EXERCISE DESCRIPTION ▸ Every record, from first to last, should be written out again exactly.

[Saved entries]
____

(* ===== verification/StreamDelivery.v ===== *)
(** * What is written to a socket is what its reader gives out

    Masked messages of a neighbour, HTTP requests of a browser, and a [CONNECT]
    request with the TLS records behind it, cut into reads in any way: the
    reader gives all of them to the Dispatcher, in order and once, with the
    numbers they should have. *)

From Stdlib Require Import ZArith Lia String Ascii.
From stdpp Require Import base list numbers option gmap.
From S2P Require Import Prelude Text NodeRecord Migrations Hopper ProtocolPack ProtocolHosts Framers HttpFramer HttpFraming ProxyServer StreamReader StreamSafety.
Import JsonFraming TlsFraming.

Local Open Scope Z_scope.
Local Open Scope rust_scope.
Local Open Scope list_scope.

(** The numbers and the data of the messages *)
Definition data_of (sent : list Sent) : list (option Z * list Z) :=
  omap (fun m => match m with ToDispatcher d => Some (ib_sequence_number_opt d, ib_data d) | ToPool _ => None end) sent.
(** Data with the numbers from [n] on, or without numbers *)
Fixpoint numbered (sequenced : bool) (n : Z) (chunks : list (list Z)) : list (option Z * list Z) :=
  match chunks with
  | [] => []
  | c :: chunks => ((if sequenced then Some n else None), c) :: numbered sequenced (n + 1) chunks
  end.
Lemma data_of_app a b : data_of (a ++ b) = data_of a ++ data_of b.
Proof. apply omap_app. Qed.
Lemma numbered_app sequenced a : ∀ n b,
  numbered sequenced n (a ++ b) = numbered sequenced n a ++ numbered sequenced (n + Z.of_nat (length a)) b.
Proof.
  induction a as [|c a IH]; intros n b; cbn [app numbered length]; [by rewrite Z.add_0_r|].
  rewrite IH. by replace (n + 1 + Z.of_nat (length a)) with (n + Z.of_nat (S (length a))) by lia.
Qed.
Lemma numbered_none n chunks : ∀ m, numbered false n chunks = numbered false m chunks.
Proof. revert n. induction chunks as [|c chunks IH]; intros n m; [done|]. cbn. by rewrite (IH (n + 1) (m + 1)). Qed.

(** ** A discriminator in a stream

    [at_rest d x reads]: the discriminator has nothing to give until the [reads]
    come, and [x] is what it is still to give; [active]: data has come. *)
Section Streams.
Context `{HJ : JsonCrate} (env : ReaderEnv) (accepting : ∀ n, accepts env n = true).
Context {X : Type} (at_rest active : Discriminator → X → list (list Z) → Prop).
Context (gives : X → list Z → X → Prop) (finished : X → Prop) (sequenced : bool).
Context (rest_add : ∀ d x c reads, at_rest d x (c :: reads) → active (discriminator_add_data c d) x reads).
Context (active_take : ∀ d x reads, active d x reads → ∃ o d', take_chunk d = Ret (o, d') ∧
  match o with
  | Some uc => uc_sequenced uc = sequenced ∧ ∃ x', gives x (uc_chunk uc) x' ∧ active d' x' reads
  | None => at_rest d' x reads ∧ (reads = [] → finished x)
  end).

____

RESULT ▸
(* ===== verification/StreamDelivery.v ===== *)
(** * What is written to a socket is what its reader gives out

    Masked messages of a neighbour, HTTP requests of a browser, and a [CONNECT]
    request with the TLS records behind it, cut into reads in any way: the
    reader gives all of them to the Dispatcher, in order and once, with the
    numbers they should have. *)

From Stdlib Require Import ZArith Lia String Ascii.
From stdpp Require Import base list numbers option gmap.
From S2P Require Import Prelude Text NodeRecord Migrations Hopper ProtocolPack ProtocolHosts Framers HttpFramer HttpFraming ProxyServer StreamReader StreamSafety.
Import JsonFraming TlsFraming.

Local Open Scope Z_scope.
Local Open Scope rust_scope.
Local Open Scope list_scope.

(** The numbers and the data of the messages *)
Definition data_of (sent : list Sent) : list (option Z * list Z) :=
  omap (fun m => match m with ToDispatcher d => Some (ib_sequence_number_opt d, ib_data d) | ToPool _ => None end) sent.
(** Data with the numbers from [n] on, or without numbers *)
Fixpoint numbered (sequenced : bool) (n : Z) (chunks : list (list Z)) : list (option Z * list Z) :=
  match chunks with
  | [] => []
  | c :: chunks => ((if sequenced then Some n else None), c) :: numbered sequenced (n + 1) chunks
  end.
Lemma data_of_app a b : data_of (a ++ b) = data_of a ++ data_of b.
Proof. apply omap_app. Qed.
Lemma numbered_app sequenced a : ∀ n b,
  numbered sequenced n (a ++ b) = numbered sequenced n a ++ numbered sequenced (n + Z.of_nat (length a)) b.
Proof.
  induction a as [|c a IH]; intros n b; cbn [app numbered length]; [by rewrite Z.add_0_r|].
  rewrite IH. by replace (n + 1 + Z.of_nat (length a)) with (n + Z.of_nat (S (length a))) by lia.
Qed.
Lemma numbered_none n chunks : ∀ m, numbered false n chunks = numbered false m chunks.
Proof. revert n. induction chunks as [|c chunks IH]; intros n m; [done|]. cbn. by rewrite (IH (n + 1) (m + 1)). Qed.

(** ** A discriminator in a stream

    [at_rest d x reads]: the discriminator has nothing to give until the [reads]
    come, and [x] is what it is still to give; [active]: data has come. *)
Section Streams.
Context `{HJ : JsonCrate} (env : ReaderEnv) (accepting : ∀ n, accepts env n = true).
Context {X : Type} (at_rest active : Discriminator → X → list (list Z) → Prop).
Context (gives : X → list Z → X → Prop) (finished : X → Prop) (sequenced : bool).
Context (rest_add : ∀ d x c reads, at_rest d x (c :: reads) → active (discriminator_add_data c d) x reads).
Context (active_take : ∀ d x reads, active d x reads → ∃ o d', take_chunk d = Ret (o, d') ∧
  match o with
  | Some uc => uc_sequenced uc = sequenced ∧ ∃ x', gives x (uc_chunk uc) x' ∧ active d' x' reads
  | None => at_rest d' x reads ∧ (reads = [] → finished x)
  end).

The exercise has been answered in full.